[Records excerpted from a collection]
● ● ● ● ● ● ●

(* ===== verification/OperationsProps.v ===== *)
(** * The operations server answers, in full and within its frame

    Following the cursor lists every group once, also while groups are being
    added; a node is reported ready for writes only when everything it depends
    on is; and under the default limit every request line is answered. *)

From stdpp Require Import sorting.
From S2P Require Import Prelude Values Task Group Messages Machine Recovery Invariant Valid Display.
From S2P Require Import Wire Service Json WireSchema WireV1 Words WireResponseProps Runtime.
From S2P Require Import StateOwner Server Observation ClusterNode Operations.

(** ** Pages *)

(** Ask for pages until there is no next cursor; each page is read from the
    directory of its moment. *)
Fixpoint follow (ds : list ConsumerGroupDirectory) (after : option ConsumerGroupId) (limit : N) :
    option (list ConsumerGroupSummary) :=
  match ds with
  | [] => None
  | d :: ds =>
      let '(page, next) := group_page d after limit in
      match next with
      | None => Some page
      | Some id => app page <$> follow ds (Some id) limit
      end
  end.

Abbreviation ids l := (gs_group_id <$> l) (only parsing).

Definition id_lt (a b : ConsumerGroupId) : Prop := ole a b ∧ a ≠ b.

Definition directory_sorted (d : ConsumerGroupDirectory) : Prop :=
  StronglySorted id_lt (ids (gd_groups d)).

(** Beyond the cursor. *)
Definition beyond (after : option ConsumerGroupId) (id : ConsumerGroupId) : Prop :=
  match after with None => True | Some c => ¬ ole id c end.

Lemma id_lt_not_le a b : id_lt a b ↔ ¬ ole b a.
Proof.
  unfold id_lt. split.
  - intros [Hab Hne] Hba. apply Hne. by apply (anti_symm ole).
  - intros Hba. destruct (total ole a b); [|done]. split; [done|]. by intros ->.
Qed.

(** What lies beyond the cursor is what [partition_point] leaves. *)
Lemma partition_point_spec d c g :
  directory_sorted d →
  g ∈ drop (partition_point (λ g, bool_decide (ole (gs_group_id g) c)) (gd_groups d)) (gd_groups d) ↔
  g ∈ gd_groups d ∧ beyond (Some c) (gs_group_id g).
Proof.
  unfold directory_sorted. generalize (gd_groups d). induction l as [|g0 l IH]; intros Hs; simpl.
  { rewrite elem_of_nil. naive_solver. }
  cbn [fmap list_fmap] in Hs. apply StronglySorted_inv in Hs as [Hs Hall]. rewrite elem_of_cons.
  case_bool_decide as Hle; cbn [drop].
  - rewrite IH by done. simpl. split; [naive_solver|]. intros [[->|Hg] Hb]; [done|naive_solver].
  - rewrite elem_of_cons. split; [|naive_solver]. intros Hg. split; [done|]. simpl.
    destruct Hg as [->|Hg]; [done|]. rewrite Forall_forall in Hall.
    assert (id_lt (gs_group_id g0) (gs_group_id g)) as [Hlt _]
      by (apply Hall, list_elem_of_fmap; eauto).
    intros Hgc. apply Hle. by etrans.
Qed.

Definition rest (d : ConsumerGroupDirectory) (after : option ConsumerGroupId) :
    list ConsumerGroupSummary :=
  match after with
  | None => gd_groups d
  | Some c => drop (partition_point (λ g, bool_decide (ole (gs_group_id g) c)) (gd_groups d)) (gd_groups d)
  end.

Lemma elem_of_rest d after g :
  directory_sorted d → g ∈ rest d after ↔ g ∈ gd_groups d ∧ beyond after (gs_group_id g).
Proof.
  intros Hs. destruct after; [by apply partition_point_spec|]. simpl. naive_solver.
Qed.

Lemma sorted_drop {A} (R : relation A) n l : StronglySorted R l → StronglySorted R (drop n l).
Proof.
  revert n. induction l as [|a l IH]; intros [|n] H; try done. simpl. by apply IH; apply StronglySorted_inv in H as [? _].
Qed.

Lemma rest_sorted d after : directory_sorted d → StronglySorted id_lt (ids (rest d after)).
Proof.
  intros Hs. destruct after; [|done]. simpl. rewrite fmap_drop. by apply sorted_drop.
Qed.

Lemma group_page_rest d after limit :
  (group_page d after limit).1 = take (N.to_nat limit) (rest d after) ∧
  (group_page d after limit).2 =
    if Nat.ltb (N.to_nat limit) (length (rest d after))
    then gs_group_id <$> last (take (N.to_nat limit) (rest d after)) else None.
Proof.
  assert (∀ start, (start ≤ length (gd_groups d))%nat →
    take (Nat.min (start + N.to_nat limit) (length (gd_groups d)) - start) (drop start (gd_groups d)) =
    take (N.to_nat limit) (drop start (gd_groups d))) as Ht.
  { intros start Hle. destruct (decide (start + N.to_nat limit ≤ length (gd_groups d))%nat).
    - f_equal. lia.
    - rewrite !take_ge; [done|rewrite length_drop; lia..]. }
  assert (∀ p : ConsumerGroupSummary → bool, (partition_point p (gd_groups d) ≤ length (gd_groups d))%nat)
    as Hp.
  { intros p. clear. induction (gd_groups d) as [|g l IH]; simpl; [lia|]. destruct (p g); lia. }
  assert (∀ start, (start ≤ length (gd_groups d))%nat →
    Nat.ltb (Nat.min (start + N.to_nat limit) (length (gd_groups d))) (length (gd_groups d)) =
    Nat.ltb (N.to_nat limit) (length (drop start (gd_groups d)))) as Hl.
  { intros start Hle. rewrite length_drop. apply eq_true_iff_eq. rewrite !Nat.ltb_lt. lia. }
  unfold group_page, rest. destruct after as [c|]; cbn [fst snd].
  - by rewrite Ht, Hl by apply Hp.
  - rewrite (Ht 0%nat), (Hl 0%nat) by lia. by rewrite drop_0.
Qed.

(** Groups are never removed between two readings. *)
Fixpoint growing (ds : list ConsumerGroupDirectory) : Prop :=
  match ds with
  | d :: (d' :: _) as ds' => ids (gd_groups d) ⊆ ids (gd_groups d') ∧ growing ds'
  | _ => True
  end.
(* ===== verification/Serving.v ===== *)
(** * What the wire protocol and a running server guarantee

    The main theorems about the three versions of the protocol, for every JSON
    implementation with the laws of [SerdeJsonLaws], and about a connection, the
    dispatcher, the state owner and the listener, each with a concrete instance,
    and two behaviours of the response limits that a client would not expect. *)

From stdpp Require Import relations.
From S2P Require Import Prelude Values Task Group Messages Machine Recovery Spec Invariant Effect.
From S2P Require Import Broker Scenarios Valid Display Wire Journal Repository Standalone.
From S2P Require Import Durability Service Dispatch DispatchProps Json WireSchema WireV1.
From S2P Require Import WireV1Props Words WireResponseProps WireVersions Runtime StateOwner.
From S2P Require Import ErrorTexts Server JsonText EndToEnd Sessions WireVersionsProps.

(** ** Requests *)


(** A claim of thirty seconds. *)
Definition sample_claim : BrokerRequest := ReqClaimTask {|
  qc_request_id := "req-1"; qc_group_id := "ga"; qc_member_id := "m1"; qc_expected_term := 1;
  qc_expected_generation := 1; qc_lease_id := "l1"; qc_lease_duration := 30000 |}.



(** C27: whatever bytes arrive, a request that is decoded from them satisfies
    every rule of the input types: identifiers, texts, capabilities, positive
    terms and epochs, lease durations in range, 64-bit numbers; and its frame
    was within the limit. *)
Theorem decoded_requests_are_valid (J : SerdeJson) f max r :
  decode_wire_request_with_limit f max = Ok r → valid_wire_request r ∧ len f ≤ max.
Proof. apply wire_request_valid. Qed.

Definition sample_frame : bytes :=
  match encode_request_with_limit sample_claim 4096 with Ok f => f | Err _ => [] end.

Lemma decoded_requests_are_valid_witness :
  valid_wire_request (WireV1 sample_claim) ∧ len sample_frame ≤ 4096.
Proof. apply (decoded_requests_are_valid text_json). by vm_compute. Defined.

(** ** Responses *)

(** What the client reads of the frame of a response.  A text above the bound of
    4 KiB is refused by the encoder; otherwise there is a frame, or it would be
    above the limit. *)
Definition read_by {A} (decode : bytes → A) (max : N) (response : BrokerResponse)
    (frame : result bytes ProtocolCodecError) (expected : A) : Prop :=
  if str_len (error_text response) <=? MAX_ERROR_MESSAGE_BYTES then
    match frame with
    | Ok f => decode f = expected
    | Err e => ∃ n, e = FrameTooLarge n max ∧ max < n
    end
  else frame = Err (text_refused response).

(** The answer to an owner acquisition, and what its client is given. *)
Definition acquisition_response (id : RequestId) (answer : result SessionOwnerEpoch ErrorPayload) :
    BrokerResponse :=
  match answer with
  | Ok epoch => ResponseSuccess id (SSessionOwnerAcquired epoch)
  | Err e => ResponseError id e
  end.

Definition delivered_epoch (answer : result SessionOwnerEpoch ErrorPayload) :
    result SessionOwnerEpoch ResponseDecodeError :=
  map_err (λ e, RdBroker {| be_code := ep_code e; be_message := ep_message e;
                            be_disposition := ep_disposition e |}) answer.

● ● ● ● ● ● ●

Exercise aim:
Using the data above, print exactly the lines from the line that contains "(* ===== verification/Serving.v ===== *)" through the line that contains "From S2P Require Import Durability", with both included.

Answer to this task:
(* ===== verification/Serving.v ===== *)
(** * What the wire protocol and a running server guarantee

    The main theorems about the three versions of the protocol, for every JSON
    implementation with the laws of [SerdeJsonLaws], and about a connection, the
    dispatcher, the state owner and the listener, each with a concrete instance,
    and two behaviours of the response limits that a client would not expect. *)

From stdpp Require Import relations.
From S2P Require Import Prelude Values Task Group Messages Machine Recovery Spec Invariant Effect.
From S2P Require Import Broker Scenarios Valid Display Wire Journal Repository Standalone.
From S2P Require Import Durability Service Dispatch DispatchProps Json WireSchema WireV1.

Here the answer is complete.